:: WORK ITEM ::
Your response must be made up of each line in the data below that contains the string "unfold".

[Data records]
(** * Properties *)

(** C14: The flag synchronises the server's threads, except for the statistics.
    Under the C++ memory model, with loads of the flag that may return old values,
    no execution has a data race on the bit set or on a member of a slot that the
    dispatcher uses, whatever subscriptions and unsubscriptions arrive.  The
    communication thread sees the flag clear only when the dispatcher has taken the
    last update, and the dispatcher sees it set only when one is pending.  The one
    data race is on a slot's statistics, which the handler of an unsubscription
    logs before it waits for the dispatcher; without that line there is none. *)
Theorem handshake_race_free `{PosixShmSpec} lf cls ok logged pid x :
  rtc (weak_server_step lf cls ok logged) (weak_server_init pid) x →
  (∀ l, x = Raced l → logged = true ∧ ∃ i, l = Stats i) ∧
  (∀ s m n m', x = Alive s m →
     (atomic_load Comm Flag Acquire n m = Some (0, m') → clientBankUpdateAvailable s = false) ∧
     (atomic_load Disp Flag Acquire n m = Some (1, m') → clientBankUpdateAvailable s = true)).
Proof.
  intros Hr. assert (weak_inv logged x) as Hx.
  { eapply (invariant_rtc _ (weak_inv logged)); [|apply weak_inv_init|exact Hr]. intros. by eapply weak_inv_step. }
  split.
  - intros l ->. destruct Hx as (i & -> & ?). split; [done|by exists i].
  - intros s m n m' ->. destruct Hx as (_ & ls & K & ks & Hm & -> & _). split; intros Hload.
    + by destruct (comm_sees_clear _ _ _ _ _ _ Hm Hload).
    + by destruct (disp_sees_set _ _ _ _ _ _ Hm Hload).
Qed.

(** A client subscribes, is served once, and unsubscribes. *)
Abbreviation demo_weak := (weak_server_step true 64 (λ _, true) true).

Lemma msg_plays idx s e s' inp m acts :
  msg_step true 64 (λ _, true) inp s e s' → msg_accesses true (msg s) (msg s') = acts →
  played Comm acts idx m = true → demo_weak (Alive s m) (Alive s' (after Comm acts idx m)).
Proof.
  intros Hs Ha Hp%played_accesses. subst acts. apply (weak_msg true 64 (λ _, true) true inp s e s' m _ Hs Hp).
Qed.

Lemma disp_plays request idx s e s' m acts :
  disp_step s e s' → (request = true ↔ clientBank s' ≠ clientBank s) →
  disp_accesses request (disp s) (disp s') = acts →
  played Disp acts idx m = true → demo_weak (Alive s m) (Alive s' (after Disp acts idx m)).
Proof.
  intros Hs Hr Ha Hp%played_accesses. subst acts.
  apply (weak_disp true 64 (λ _, true) true request s e s' m _ Hs Hr Hp).
Qed.

(** It is served, and its unsubscription arrives.  The logging of the statistics
    races with the dispatcher's timers. *)
Lemma stats_race : rtc demo_weak (weak_server_init 1) (Raced (Stats 0)).
Proof.
  unfold weak_server_init.
  eapply rtc_l; [eapply (msg_plays []); [eapply (subscribe_begin _ _ _ _ _ _ _ _ _ _ (mkMessage 0 7 1 1 1) 12);
    [reflexivity|done|vm_compute; reflexivity..]|reflexivity|by vm_compute]|].
  eapply rtc_l; [eapply (msg_plays []); [eapply (setup_done _ _ _ _ _ _ _ _ _ _ _ _ _ _ _ _ boot); vm_compute; reflexivity
    |reflexivity|by vm_compute]|].
  eapply rtc_l; [eapply (msg_plays [0%nat]); [apply add_spin|reflexivity|by vm_compute]|].
  eapply rtc_l; [eapply (msg_plays []); [eapply add_set; vm_compute; reflexivity|reflexivity|by vm_compute]|].
  eapply rtc_l; [eapply (msg_plays []); [apply add_store|reflexivity|by vm_compute]|].
  eapply rtc_l; [eapply (msg_plays []); [eapply respond; vm_compute; reflexivity|reflexivity|by vm_compute]|].
  eapply rtc_l; [eapply (disp_plays false []); [apply top_running|done|reflexivity|by vm_compute]|].
  eapply rtc_l; [eapply (disp_plays false [200%nat]); [apply load_update|done|reflexivity|by vm_compute]|].
  eapply rtc_l; [eapply (disp_plays false []); [apply copy|done|reflexivity|by vm_compute]|].
  eapply rtc_l; [eapply (disp_plays false []); [apply clear|done|reflexivity|by vm_compute]|].
  eapply rtc_l; [eapply (disp_plays false []); [by eapply scan_serve|done|reflexivity|by vm_compute]|].
  eapply rtc_l; [eapply (disp_plays true []);
    [by eapply (serve_request _ _ _ _ _ _ _ _ _ 3 5)|split; [|done]; intros _; by vm_compute|reflexivity|by vm_compute]|].
  apply rtc_once.
  eapply (weak_msg true 64 (λ _, true) true (Some (12, mkMessage 1 7 0 0 0)) _ _ _ _ (Race (Stats 0))).
  - eapply unsubscribe; vm_compute; reflexivity.
  - apply (play_accesses _ _ []). vm_compute. reflexivity.
Qed.

Lemma handshake_race_free_witness :
  rtc demo_weak (weak_server_init 1) (Raced (Stats 0)) ∧ true = true ∧ ∃ i, Stats 0 = Stats i.
Proof. split; [exact stats_race|]. apply (handshake_race_free _ _ _ _ _ _ stats_race). reflexivity. Defined.
(** A subscription in progress is that of a client. *)
Definition adding_ok (s : server_state) : Prop :=
  match msg s with
  | MSetup _ _ _ _ _ | MAddSpin _ | MAddSet _ | MAddStore _ | MRespond _ => ∃ p, has_status s p Adding
  | _ => True
  end.

(** The statuses exclude each other. *)
Lemma present_not_busy s p i ctx :
  server_inv s → has_status s p Present → zget (clientBank s) i = Some ctx → subscribed ctx = true →
  busy (msg s) = Some i → id ctx ≠ p.
Proof.
  intros [_ Hb] (j & cj & Hj & (Hsj & Hid & _) & Hne) Hi Hs Hbusy Heq.
  assert (j = i) as -> by (apply (ids_distinct (clientBank s) j i cj ctx); [apply Hb|done..|congruence]). done.
Qed.

(** A step that changes neither the bank nor the slot that is worked on. *)
Lemma status_present_same s s' p :
  clientBank s' = clientBank s → busy (msg s') = busy (msg s) → has_status s p Present → has_status s' p Present.
Proof. intros Hb Hm (i & ctx & ? & ? & ?). exists i, ctx. rewrite Hb, Hm. done. Qed.
Lemma status_absent_same s s' p :
  clientBank s' = clientBank s → (∀ i m n k, msg s' ≠ MSetup i p m n k) →
  has_status s p Absent → has_status s' p Absent.
Proof. intros Hb Hm [? _]. split; [by rewrite Hb|done]. Qed.

(** A step that replaces the slot that is worked on. *)
Lemma present_zset b v u r p0 m m' d l i x p :
  busy m = Some i → busy m' = Some i ∨ busy m' = None →
  has_status (mkServer b v u r p0 m d l) p Present → has_status (mkServer (zset b i x) v u r p0 m' d l) p Present.
Proof.
  intros Hm Hm' (j & ctx & Hj & Hc & Hne). simpl in *. exists j, ctx. simpl.
  rewrite zget_zset_ne by congruence. split_and!; [done|done|]. destruct Hm' as [-> | ->]; congruence.
Qed.
Lemma absent_zset b v u r p0 m m' d l i x p :
  (subscribed x = true → id x ≠ p) → (∀ i m n k, m' ≠ MSetup i p m n k) →
  has_status (mkServer b v u r p0 m d l) p Absent → has_status (mkServer (zset b i x) v u r p0 m' d l) p Absent.
Proof.
  intros Hx Hm' [Hb _]. simpl in *. split; [|done]. simpl.
  intros j ctx [[-> ->]|[_ Hj]]%zget_zset_Some; [done|by eapply Hb].
Qed.

(** Nothing is sent to client [p]. *)
Definition silent (e : option server_event) (p : Z) : Prop := ∀ fd message, e = Some (EvSent fd message) → fd ≠ socket p.

Context `{!Inj (=) (=) socket}.

Lemma setup_of_client s i c m n k ctx :
  server_inv s → msg s = MSetup i c m n k → zget (clientBank s) i = Some ctx →
  0 ≤ m ∧ 0 ≤ n ∧ 0 ≤ k ∧ begin_context c m n k (ipcContext ctx) = Ok ctx ∧
  (∀ j cj, zget (clientBank s) j = Some cj → subscribed cj = true → id cj ≠ c).
Proof.
  intros [_ Hb] Hm Hi. destruct (bk_setup _ _ _ Hb _ _ _ _ _ Hm) as (Hm0 & Hn & Hk & (cx & fd & Hx & Hbegin) & Hne & _).
  assert (cx = ctx) as -> by congruence. split_and!; try done.
  destruct (begin_context_setup _ _ _ _ _ _ Hm0 Hn Hbegin) as (_ & _ & (_ & _ & -> & _) & _). done.
Qed.

(** The communication thread handles a message. *)
Ltac handler_cases Hs :=
  let Hinp := fresh in
  match type of Hs with msg_step _ _ _ ?inp _ _ _ => remember inp as input eqn:Hinp in Hs end;
  destruct Hs as [| | | |b v u r p0 d l i c m n k ctx0 K K' ctx Hget Hrun|b v u r p0 d l i c m n k ctx0 K K' ctx e Hget Hrun
    |b v r p0 d l i|b v u r p0 d l i ctx Hget|b v u r p0 d l i|b v u r p0 d l i ctx Hget| |
    |b v r p0 d l i|b v u r p0 d l i|b v u r p0 d l i|b v r p0 d l i|b v u r p0 d l i ctx Hget|];
  try discriminate Hinp; clear Hinp.

Lemma handler_absent s e s' p :
  server_inv s → adding_ok s → msg_step lock_free cacheLine reserve_ok None s e s' →
  has_status s p Absent → has_status s' p Absent ∧ silent e p.
Proof.
  intros Hinv Hadd Hs Hst. handler_cases Hs;
    try (split; [by eapply status_absent_same, Hst|by intros ? ?]).
  - destruct (setup_of_client _ i c m n k ctx0 Hinv eq_refl Hget) as (Hm & Hn & Hk & Hbegin & _).
    destruct (setup_context_post _ _ _ _ _ _ _ _ _ _ _ _ _ Hm Hn Hk Hbegin Hrun) as [(_ & Hid & _)|(? & ? & _)]; [|done].
    split; [|by intros ? ?]. apply (absent_zset _ _ _ _ _ (MSetup i c m n k)); [|done|done].
    intros _ Hp. destruct Hst as [_ Hst]. by apply (Hst i m n k); rewrite <-Hp, Hid.
  - destruct (setup_of_client _ i c m n k ctx0 Hinv eq_refl Hget) as (Hm & Hn & Hk & Hbegin & _).
    destruct (setup_context_post _ _ _ _ _ _ _ _ _ _ _ _ _ Hm Hn Hk Hbegin Hrun) as [(? & _)|(? & _ & Hsub & _)]; [done|].
    split; [|by intros ? ?]. apply (absent_zset _ _ _ _ _ (MSetup i c m n k)); [by rewrite Hsub|done|done].
  - destruct Hadd as (q & ctx' & Hi & (Hsq & Hidq & Hcq & _)). simpl in Hi. assert (ctx' = ctx) as -> by congruence.
    split; [by eapply status_absent_same, Hst|]. intros fd message [= <- _].
    intros Heq. rewrite Hcq in Heq. apply (inj socket) in Heq as ->. by destruct (proj1 Hst i ctx).
  - split; [|by intros ? ?]. by apply (absent_zset _ _ _ _ _ (MRmFinish i)).
Qed.

Lemma handler_present s e s' p :
  server_inv s → adding_ok s → msg_step lock_free cacheLine reserve_ok None s e s' →
  has_status s p Present → has_status s' p Present ∧ silent e p.
Proof.
  intros Hinv Hadd Hs Hst. handler_cases Hs;
    try (split; [by eapply status_present_same, Hst|by intros ? ?]).
  - split; [|by intros ? ?]. apply (present_zset _ _ _ _ _ (MSetup i c m n k)); [done|by left|done].
  - split; [|by intros ? ?]. apply (present_zset _ _ _ _ _ (MSetup i c m n k)); [done|by right|done].
  - destruct Hadd as (q & ctx' & Hi & (Hsq & Hidq & Hcq & _)). simpl in Hi. assert (ctx' = ctx) as -> by congruence.
    split.
    + destruct Hst as (j & cj & ? & ? & _). by exists j, cj.
    + intros fd message [= <- _]. intros Heq. rewrite Hcq in Heq. apply (inj socket) in Heq as ->.
      by apply (present_not_busy _ p i ctx Hinv Hst).
  - split; [|by intros ? ?]. apply (present_zset _ _ _ _ _ (MRmFinish i)); [done|by right|done].
Qed.

Lemma handler_removing s e s' p :
  server_inv s → msg_step lock_free cacheLine reserve_ok None s e s' →
  has_status s p Removing → (has_status s' p Removing ∨ has_status s' p Absent) ∧ silent e p.
Proof.
  intros Hinv Hs Hst. handler_cases Hs; try done; try (split; [by left|by intros ? ?]).
  destruct Hst as (ctx' & Hi & Hsub & Hid). simpl in Hi. assert (ctx' = ctx) as -> by congruence.
  split; [right|by intros ? ?]. split; [|done]. simpl.
  intros j cj [[-> ->]|[Hne Hj]]%zget_zset_Some Hs; [done|]. intros Hidj. apply Hne.
  apply (ids_distinct b j i cj ctx); [apply Hinv|done..|congruence].
Qed.

Lemma setup_done_context s i c m n k ctx0 K K' ctx p :
  server_inv s → msg s = MSetup i c m n k → zget (clientBank s) i = Some ctx0 →
  setup_context lock_free cacheLine reserve_ok c m n k (K, ctx0) = ((K', ctx), Ok ()) →
  has_status s p Adding → context_of p ctx.
Proof.
  intros Hinv Hmsg Hget Hrun Hst. simpl in Hst. rewrite Hmsg in Hst. destruct Hst as (-> & Hd & ctx' & Hi & Hsock).
  assert (ctx' = ctx0) as -> by congruence.
  destruct (setup_of_client _ i p m n k ctx0 Hinv Hmsg Hget) as (Hm & Hn & Hk & Hbegin & _).
  destruct (setup_context_post _ _ _ _ _ _ _ _ _ _ _ _ _ Hm Hn Hk Hbegin Hrun)
    as [(_ & Hid & Hr & Hc & Hms)|(? & ? & _)]; [|done].
  unfold context_of. rewrite Hd, Hc. split_and!; try done. apply Hr.
Qed.

Lemma handler_adding s e s' p :
  server_inv s → msg_step lock_free cacheLine reserve_ok None s e s' →
  has_status s p Adding →
  ((has_status s' p Adding ∨ has_status s' p Absent) ∧ silent e p) ∨
  (has_status s' p Present ∧ ∃ message, e = Some (EvSent (socket p) message)).
Proof.
  intros Hinv Hs Hst. handler_cases Hs; try done; try (left; split; [by left|by intros ? ?]).
  - left. split; [left|by intros ? ?]. exists ctx. simpl. pose proof (zget_Some_range _ _ _ Hget).
    rewrite zget_zset_eq by done. split; [done|]. by eapply setup_done_context.
  - destruct Hst as (-> & _). destruct (setup_of_client _ i p m n k ctx0 Hinv eq_refl Hget) as (Hm & Hn & Hk & Hbegin & Hne).
    destruct (setup_context_post _ _ _ _ _ _ _ _ _ _ _ _ _ Hm Hn Hk Hbegin Hrun) as [(? & _)|(? & _ & Hsub & _)]; [done|].
    left. split; [right|by intros ? ?]. split; [|done]. simpl.
    intros j cj [[-> ->]|[_ Hj]]%zget_zset_Some Hs; [congruence|by apply (Hne j)].
  - destruct Hst as (ctx' & Hi & Hc). simpl in Hi. assert (ctx' = ctx) as -> by congruence.
    right. split; [by exists i, ctx|]. destruct Hc as (_ & _ & -> & _). by eexists.
Qed.

Lemma handler_adding_ok s e s' :
  server_inv s → adding_ok s → msg_step lock_free cacheLine reserve_ok None s e s' → adding_ok s'.
Proof.
  intros Hinv Hadd Hs. handler_cases Hs; try done; destruct Hadd as [p Hp]; exists p; try done.
  exists ctx. simpl. pose proof (zget_Some_range _ _ _ Hget). rewrite zget_zset_eq by done.
  split; [done|]. by eapply setup_done_context.
Qed.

:: WRITTEN ANSWER ::
  unfold weak_server_init.
  unfold context_of. rewrite Hd, Hc. split_and!; try done. apply Hr.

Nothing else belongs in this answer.